It is quite common for a class teacher to have had no training or experience of a pupil who stammers. Secondary behaviours connected with stammering, silliness, playing the fool, or withdrawal may be noticed first and the real problem not addressed. Therefore, it is important that parents do let the teacher know about their child's dysfluency, or give permission for the speech and language therapist to do so.
Teachers need to be consulted about any school visits the therapist may wish to make, and plan with her the classroom observation, so that both professionals can work productively together. The child should be involved in some discussion. There is really no common professional language between teachers and therapists and it is important that the aims of the visit are shared, and that the therapist works within the boundaries set by the teacher. It may take some time to build up good working models.
The model of the therapist, as the expert directing the teacher, is not helpful, and both professionals need to collaborate over organising support for the child, either through an IEP, or more informal means.
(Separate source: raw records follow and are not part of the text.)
(** X6.  [GET] of the seeding route never removes, reorders or alters a row that
    was in the database before: in each of the four tables the rows it leaves
    start with the rows that were there.  (For invoices: up to the generated
    id.) *)
Theorem seed_keeps_existing_rows users customers invoices revenue e w :
  tx (pg w) = Idle ->
  exists extra,
    contents (store (pg (snd (SeedRoute.GET users customers invoices revenue e w))))
    = rows_app (contents (store (pg w))) extra.
Proof.
  intros Ht.
  apply (GET_session users customers invoices revenue e
           (fun d => tx d = Idle /\ store d = store (pg w))
           (fun d => tx d <> Idle /\ committed d = store (pg w)
                     /\ exists extra,
                         contents (store d) = rows_app (contents (store (pg w))) extra)
           (fun d => committed d = store (pg w)
                     /\ exists extra,
                         contents (store d) = rows_app (contents (store (pg w))) extra)
           (fun d => exists extra,
                       contents (store d) = rows_app (contents (store (pg w))) extra)).
  - intros fault fresh d r d1 [Hi Hs] He.
    destruct (exec_begin_idle _ _ _ _ _ _ _ He Hi) as [Hok Hbad].
    destruct r as [code|q].
    + rewrite (Hbad code eq_refl). split; [unfold committed; rewrite Hi; exact Hs|].
      exists ([], [], [], []). rewrite rows_app_nil, Hs. reflexivity.
    + destruct (Hok q eq_refl) as [_ [Ht1 Hs1]].
      split; [congruence|]. split; [unfold committed; rewrite Ht1; exact Hs|].
      exists ([], [], [], []). rewrite rows_app_nil, Hs1, Hs. reflexivity.
  - intros s fault fresh d r d1 Hs [Hi [Hc [extra Hx]]] He.
    destruct (sent_not_control _ _ _ _ _ Hs) as [N1 [N2 _]].
    destruct (exec_inside _ _ _ _ _ _ _ _ He N1 N2 Hi) as [Hi1 Hc1].
    split; [exact Hi1|]. split; [congruence|].
    destruct (exec_cases _ _ _ _ _ _ _ _ He) as [[E|[E|[q [_ [_ E]]]]] _].
    + exists extra. rewrite E. exact Hx.
    + exists ([], [], [], []). rewrite rows_app_nil, E, Hc. reflexivity.
    + exists (rows_app extra (inserted [Sql s (inr q)])).
      rewrite (run_contents _ _ _ _ _ E), Hx, rows_app_assoc. reflexivity.
  - intros d [_ H]. exact H.
  - intros fault fresh d r d1 [Hi [Hc [extra Hx]]] He.
    destruct (exec_cases _ _ _ _ _ _ _ _ He) as [[E|[E|[q [_ [_ E]]]]] _].
    + destruct r as [code|q].
      * split; [|exists extra; rewrite E; exact Hx].
        destruct (exec_commit _ _ _ _ _ _ _ He) as [_ Hbad].
        destruct (Hbad code eq_refl) as [Hc1 _]. congruence.
      * exists extra. rewrite E. exact Hx.
    + destruct r as [code|q].
      * split; [|exists ([], [], [], []); rewrite rows_app_nil, E, Hc; reflexivity].
        destruct (exec_commit _ _ _ _ _ _ _ He) as [_ Hbad].
        destruct (Hbad code eq_refl) as [Hc1 _]. congruence.
      * exists ([], [], [], []). rewrite rows_app_nil, E, Hc. reflexivity.
    + cbn in E. injection E as E _. destruct r as [code|q0].
      * split; [|exists extra; rewrite <- E; exact Hx].
        destruct (exec_commit _ _ _ _ _ _ _ He) as [_ Hbad].
        destruct (Hbad code eq_refl) as [Hc1 _]. congruence.
      * exists extra. rewrite <- E. exact Hx.
  - intros fault fresh d r d1 [Hc [extra Hx]] He.
    destruct (exec_cases _ _ _ _ _ _ _ _ He) as [[E|[E|[q [_ [_ E]]]]] _].
    + exists extra. rewrite E. exact Hx.
    + exists ([], [], [], []). rewrite rows_app_nil, E, Hc. reflexivity.
    + cbn in E. injection E as E _. exists extra. rewrite <- E. exact Hx.
  - split; [exact Ht | reflexivity].
Qed.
Parents are a part of this partnership.
Recent initiatives such as online resources such as this and the SCLF, the extension of training opportunities for education staff in SLCN recommended by The Bercow Report (2008), followed up by the Government's 2020 Children and Young Peoples Workforce Strategy (December 2008) and The Rose Report (2009) should make it possible for education staff to receive training in SLCN within their own area. Some universities are now offering joint training for teachers and therapists and this is also helpful.
In the video clip the teacher explains that Matthew is now placed on 'School Action' and this is helpful if additional support is required. She recognises that targets for his speech in an Individual Education Plan will allow him to move forward in speaking in a structured way and the therapist is helping with that.
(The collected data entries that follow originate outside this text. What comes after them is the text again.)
Lemma post_inputs_shape session_id inputs w :
  registry_ok w ->
  Forall (fun rd => Forall (fun q => ~ redraws session_id q) (round_idle rd)) inputs ->
  exists runs rest,
    (post_inputs IS_WINDOWS session_id inputs w).1 = runs ++ rest
    /\ Forall (fun resp => exists out err wfi, resp = (Running None out err wfi, 200)) runs
    /\ ((rest = [] /\ length runs = length inputs)
        \/ ((exists out err, rest = [(Completed out err, 200)])
            /\ length runs < length inputs)
        \/ (rest = replicate (length inputs - length runs) invalid_session
            /\ length runs < length inputs)).
Proof.
  intros Hok Hin. revert w Hok.
  induction Hin as [|rd rest Hrd Hrest IH]; intros w Hok.
  - exists [], []. repeat split; [constructor|by left].
  - destruct (execution_sessions (serve_all IS_WINDOWS (round_idle rd) w) !! session_id)
      as [r|] eqn:Hreg0.
    + cbn [post_inputs].
      set (w0 := serve_all IS_WINDOWS (round_idle rd) w) in *.
      assert (registry_ok w0) as Hok0 by by apply serve_all_registry_ok.
      destruct (Hok0 _ _ Hreg0) as [s Hobj0].
      set (data := {| req_session_id := Some session_id;
                      req_input := Some (round_input rd) |}).
      pose proof (provide_input_known (round_window rd) data w0 r s Hreg0 Hobj0) as Hans.
      pose proof (provide_input_registry_ok IS_WINDOWS (round_window rd) data w0 Hok0)
        as Hok1.
      destruct (provide_input IS_WINDOWS (round_window rd) data w0) as [result w1].
      simpl in Hans, Hok1.
      destruct Hans as [(out & err & ->)|(out & err & wfi & -> & Hreg1)].
      * simpl. exists [], [(Completed out err, 200)].
        split; [done|]. split; [constructor|]. right. left.
        split; [by eauto|]. simpl. lia.
      * simpl. destruct (IH w1 Hok1) as (runs & fin & Hres & Hruns & Hfin).
        destruct (post_inputs IS_WINDOWS session_id rest w1) as [results w2].
        simpl in Hres. subst results.
        exists ((Running None out err wfi, 200) :: runs), fin.
        split; [done|]. split; [constructor; by eauto|].
        destruct Hfin as [[-> Hlen]|[[Hfin Hlen]|[Hfin Hlen]]].
        -- left. simpl. by rewrite Hlen.
        -- right. left. split; [done|]. simpl. lia.
        -- right. right. split; [done|]. simpl. lia.
    + exists [], (replicate (length (rd :: rest)) invalid_session).
      split.
      * assert (Forall (fun rd => Forall (fun q => ~ redraws session_id q) (round_idle rd))
                  (rd :: rest)) as Hall by by constructor.
        destruct (execution_sessions w !! session_id) as [r|] eqn:Hw.
        -- (* registered before the sleep, finalized during it *)
           cbn [post_inputs length replicate].
           set (w0 := serve_all IS_WINDOWS (round_idle rd) w) in *.
           assert (provide_input IS_WINDOWS (round_window rd)
                     {| req_session_id := Some session_id;
                        req_input := Some (round_input rd) |} w0
                   = (invalid_session, w0)) as ->.
           { unfold provide_input. simpl. by rewrite Hreg0. }
           simpl.
           pose proof (post_inputs_unknown session_id rest w0 Hrest Hreg0) as Hrest'.
           destruct (post_inputs IS_WINDOWS session_id rest w0) as [results w2].
           simpl in *. by rewrite Hrest'.
        -- by apply post_inputs_unknown.
      * split; [constructor|]. right. right. split; [done|]. simpl. lia.
Qed.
Sometimes parents worry about what they see as the labelling of their child and need to be reassured that that is not the case, but a policy of flexible and tailored support when needed as here can prevent further problems developing.
This is an effective means of developing and assessing pupils' speaking and listening and is supported by the Primary Literacy Strategy. The teacher here will receive support from the therapist to devise these, which is an ideal situation when resources permit it.